Each of the 24 mortgages was sold by Mortgagelinq to the Federal Home Loan Mortgage Corporation ("Freddie Mac").
Plaintiffs filed suit in the United States District Court for the Eastern District of Pennsylvania ("Federal Court") on or about March 13, 1991, asserting claims based upon negligence, breach of contract, breach of fiduciary duty, fraud and violations of the United States Racketeer Influenced and Corrupt Organizations Statute, 18 U.S.C.A. s. 1962 et seq. Plaintiffs amended the complaint on or about April 24, 1991 to name additional defendants but then removed references to the defendants in the New Jersey action. The federal action is, at this time, scheduled for trial some time in July.

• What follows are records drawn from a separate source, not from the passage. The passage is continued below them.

(** One round of the loop adds the token to the styles. *)
Lemma flatten_step (r r1 : run_state (St := St)) p p2 sty :
  ends 0 (r_calls r) (r_curStart r) → r_curStart r <= p < p2 →
  let flush := negb (r_flatten r1) || negb (bool_decide (r_curStyle r = sty)) in
  let r2 := if flush then mkRun (set_start (r_stream r1) p2) (r_state r1) (r_flatten r1) p sty (r_classes r1)
                            (if r_curStart r <? p then r_calls r ++ [(p, r_curStyle r)] else r_calls r)
            else mkRun (set_start (r_stream r1) p2) (r_state r1) (r_flatten r1) (r_curStart r) (r_curStyle r)
                   (r_classes r1) (r_calls r) in
  ends 0 (r_calls r2) (r_curStart r2) ∧ r_curStart r2 <= p2 ∧
  ∀ k, 0 <= k < p2 → style_at (pending r2 p2) k = if k <? p then style_at (pending r p) k else Some sty.
Proof.
  intros He Hp flush r2. unfold r2, pending. clear r2. destruct flush eqn:Ef; cbn [r_calls r_curStart r_curStyle].
  - destruct (Z.ltb_spec (r_curStart r) p) as [Hlt|Hge].
    + assert (He' : ends 0 (r_calls r ++ [(p, r_curStyle r)]) p) by (eapply ends_app; [exact He|]; cbn; lia).
      split; [done|]. split; [lia|]. intros k Hk. rewrite (style_at_snoc _ p) by (done || lia).
      destruct (k <? p); [done|]. by rewrite (proj2 (Z.ltb_lt k p2)) by lia.
    + replace (r_curStart r) with p in * by lia. split; [done|]. split; [lia|]. intros k Hk.
      rewrite !(style_at_snoc _ p) by (done || lia). destruct (k <? p) eqn:Ekp; [done|].
      by rewrite (proj2 (Z.ltb_lt k p2)) by lia.
  - apply orb_false_iff in Ef as [_ Ef]. apply negb_false_iff, bool_decide_eq_true in Ef. subst sty.
    split; [done|]. split; [lia|]. intros k Hk. rewrite !(style_at_snoc _ (r_curStart r)) by (done || lia).
    rewrite (proj2 (Z.ltb_lt k p2)) by lia.
    destruct (Z.ltb_spec k (r_curStart r)), (Z.ltb_spec k p); try done. lia.
Qed.

Lemma run_loop_spec o text force fuel : ∀ r r0,
  at_token text r → r_stream r0 = r_stream r → r_state r0 = r_state r →
  zlen text - pos (r_stream r) <= Z.of_nat fuel →
  ends 0 (r_calls r) (r_curStart r) → r_curStart r <= pos (r_stream r) →
  ∃ r' raw, run_loop fuel o text force r = Some r' ∧ token_loop fuel o text force r0 = Some raw ∧
    pos (r_stream r') = zlen text ∧ ends 0 (r_calls r') (r_curStart r') ∧ r_curStart r' <= zlen text ∧
    ends (pos (r_stream r)) raw (zlen text) ∧ mode_ok (r_state r') ∧
    ∀ k, 0 <= k < zlen text → style_at (pending r' (zlen text)) k =
      if k <? pos (r_stream r) then style_at (pending r (pos (r_stream r))) k else style_at raw k.
Proof.
  assert (Hlen : ∀ r, at_token text r → pos (r_stream r) <= zlen text)
    by (intros r [[_ Hp _ _ _] Ht _ _]; by rewrite Ht in Hp).
  induction fuel as [|fuel IH]; intros r r0 Hat Es Em Hf He Hc; pose proof (Hlen r Hat) as Hp;
    cbn [run_loop token_loop]; rewrite Es; destruct (eol (r_stream r)) eqn:Eol.
  1,3: assert (Hpe : pos (r_stream r) = zlen text)
    by (unfold eol in Eol; rewrite (at_text _ _ Hat) in Eol; apply Z.leb_le in Eol; lia);
    exists r, []; rewrite Hpe in *; repeat split; try done; [apply Hat|];
    intros k Hk; by rewrite (proj2 (Z.ltb_lt k (zlen text))) by lia.
  { exfalso. unfold eol in Eol. rewrite (at_text _ _ Hat) in Eol. apply Z.leb_gt in Eol. lia. }
  destruct (next_style_ok o text force r Hat Eol) as (sty & r1 & E1 & H1 & H2 & H3 & H4 & H5 & H6 & H7 & H8).
  destruct (next_style_same o text force r r0 sty r1 Es Em E1) as (r01 & E01 & Es1 & Em1).
  rewrite E1, E01. cbn [mbind option_bind]. rewrite Es1, Em1, H3, H6, H7, H8.
  set (sty' := mode_class o (r_state r1) sty). set (p := pos (r_stream r)) in *. set (p2 := pos (r_stream r1)) in *.
  destruct (flatten_step r r1 p p2 sty' He ltac:(lia)) as (F1 & F2 & F3).
  match goal with |- context [run_loop fuel o text force ?x] => set (r2 := x) in * end.
  assert (Hs2 : r_stream r2 = set_start (r_stream r1) p2) by (unfold r2; by destruct (_ || _)).
  assert (Hm2 : r_state r2 = r_state r1) by (unfold r2; by destruct (_ || _)).
  destruct (IH r2 (mkRun (set_start (r_stream r1) p2) (r_state r1) (r_flatten r01) 0 None (r_classes r01) []))
    as (r' & raw & R1 & R2 & R3 & R4 & R5 & R6 & R7 & R8); [|done|done|rewrite Hs2; cbn; unfold p2 in *; lia|done|by rewrite Hs2|].
  { split; rewrite ?Hs2, ?Hm2; [by apply set_start_ok|done|done|done]. }
  rewrite Hs2 in R6, R8. cbn [pos set_start] in R6, R8. fold p2 in R6, R8.
  exists r', ((p2, sty') :: raw). rewrite R1, R2. cbn [mbind option_bind].
  split; [done|]. split; [done|]. split; [done|]. split; [done|]. split; [done|]. split; [by split; [lia|]|]. split; [done|].
  intros k Hk. rewrite R8 by done. cbn [style_at]. destruct (Z.ltb_spec k p2) as [Hk2|Hk2].
  - rewrite F3 by lia. done.
  - by destruct (Z.ltb_spec k p); [lia|].
Qed.

Lemma last_calls_spec sty end_ fuel : ∀ a,
  a <= end_ → end_ - a < Z.of_nat fuel →
  ends a (last_calls fuel a end_ sty) end_ ∧
  ∀ k, a <= k < end_ → style_at (last_calls fuel a end_ sty) k = Some sty.
Proof.
  induction fuel as [|fuel IH]; intros a Ha Hf; [lia|]. cbn [last_calls].
  destruct (Z.ltb_spec a end_); [|split; [cbn; lia|lia]].
  destruct (IH (Z.min end_ (a + 50000)) ltac:(lia) ltac:(lia)) as [H1 H2]. split.
  - cbn [ends]. split; [lia|done].
  - intros k Hk. cbn [style_at]. destruct (Z.ltb_spec k (Z.min end_ (a + 50000))); [done|]. apply H2. lia.
Qed.

Lemma new_stream_ok text tab : 0 <= tab → stream_ok (new_StringStream text (Some tab)).
Proof.
  intros Ht. pose proof (zlen_nonneg text). unfold new_StringStream.
  split; cbn; try lia; [by destruct (Z.eqb_spec tab 0); lia|].
  unfold js_slice, rel_index. cbn. rewrite Z.min_l by lia. done.
Qed.

Lemma runMode_facts o text s classes force :
  mode_ok s → 0 <= ho_tabSize o →
  ∃ calls s' classes' raw, runMode o text s classes force = Some (calls, s', classes') ∧ mode_ok s' ∧
    ends 0 calls (zlen text) ∧
    token_styles o text (match text with [] => snd (mode_blankLine s) | _ => s end) force = Some raw ∧
    ∀ k, 0 <= k < zlen text → style_at calls k = style_at raw k.
Proof.
  intros Hm Htab. unfold runMode, token_styles.
  set (sc := match text with [] => _ | _ => (s, classes) end).
  assert (Hsc : mode_ok (fst sc) ∧ fst sc = match text with [] => snd (mode_blankLine s) | _ => s end).
  { unfold sc. destruct text; [|done]. pose proof (mode_blank s Hm). by destruct (mode_blankLine s). }
  destruct sc as [s0 cl]. cbn [fst] in Hsc. destruct Hsc as [Hm0 <-].
  set (st := new_StringStream text (Some (ho_tabSize o))).
  set (r := mkRun st s0 (default (ho_flattenSpans o) mode_flattenSpans) 0 None cl []).
  set (r0 := mkRun st s0 true 0 None (mkClasses None None) []).
  assert (Hat : at_token text r) by (split; [by apply new_stream_ok|done|done|done]).
  destruct (run_loop_spec o text force (length text) r r0 Hat) as (r' & raw & -> & -> & R3 & R4 & R5 & R6 & R7 & R8);
    [done|done|cbn; unfold zlen; lia|done|cbn; lia|].
  cbn [mbind option_bind]. rewrite R3.
  destruct (last_calls_spec (r_curStyle r') (zlen text) (S (Z.to_nat (zlen text - r_curStart r'))) (r_curStart r'))
    as [L1 L2]; [done|lia|].
  do 4 eexists. split; [done|]. split; [done|]. split; [by eapply ends_app|]. split; [done|].
  intros k Hk. specialize (R8 k Hk). cbn [r_stream r st pos new_StringStream] in R8.
  destruct (Z.ltb_spec k 0); [lia|]. rewrite <- R8. unfold pending. rewrite style_at_app, (style_at_snoc _ _ _ _ _ R4) by lia.
  destruct (style_at_ends _ _ _ k R4) as [Hn Hs]. destruct (Z.ltb_spec k (r_curStart r')).
  - destruct (Hs ltac:(lia)) as [x ->]. done.
  - rewrite Hn, L2 by lia. by rewrite (proj2 (Z.ltb_lt k (zlen text))) by lia.
Qed.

On or about February 12, 1992, plaintiffs filed suit in the Superior Court of New Jersey. Plaintiffs named the movants and other defendants, claiming violations of the New Jersey Racketeering and Corrupt Organizations statute, N.J.S.A. 2C:41-1 et seq., misrepresentation, fraud, negligence, negligent supervision, wrongful notary services, breach of fiduciary duty, breach of contract, bad faith, and other claims. Pursuant to New Jersey Court Rule 4:5-1, plaintiffs certified under oath that the "matter in controversy is not the subject of any other pending action in any other court or of a pending arbitration proceeding". At that time, the federal action was pending in Pennsylvania.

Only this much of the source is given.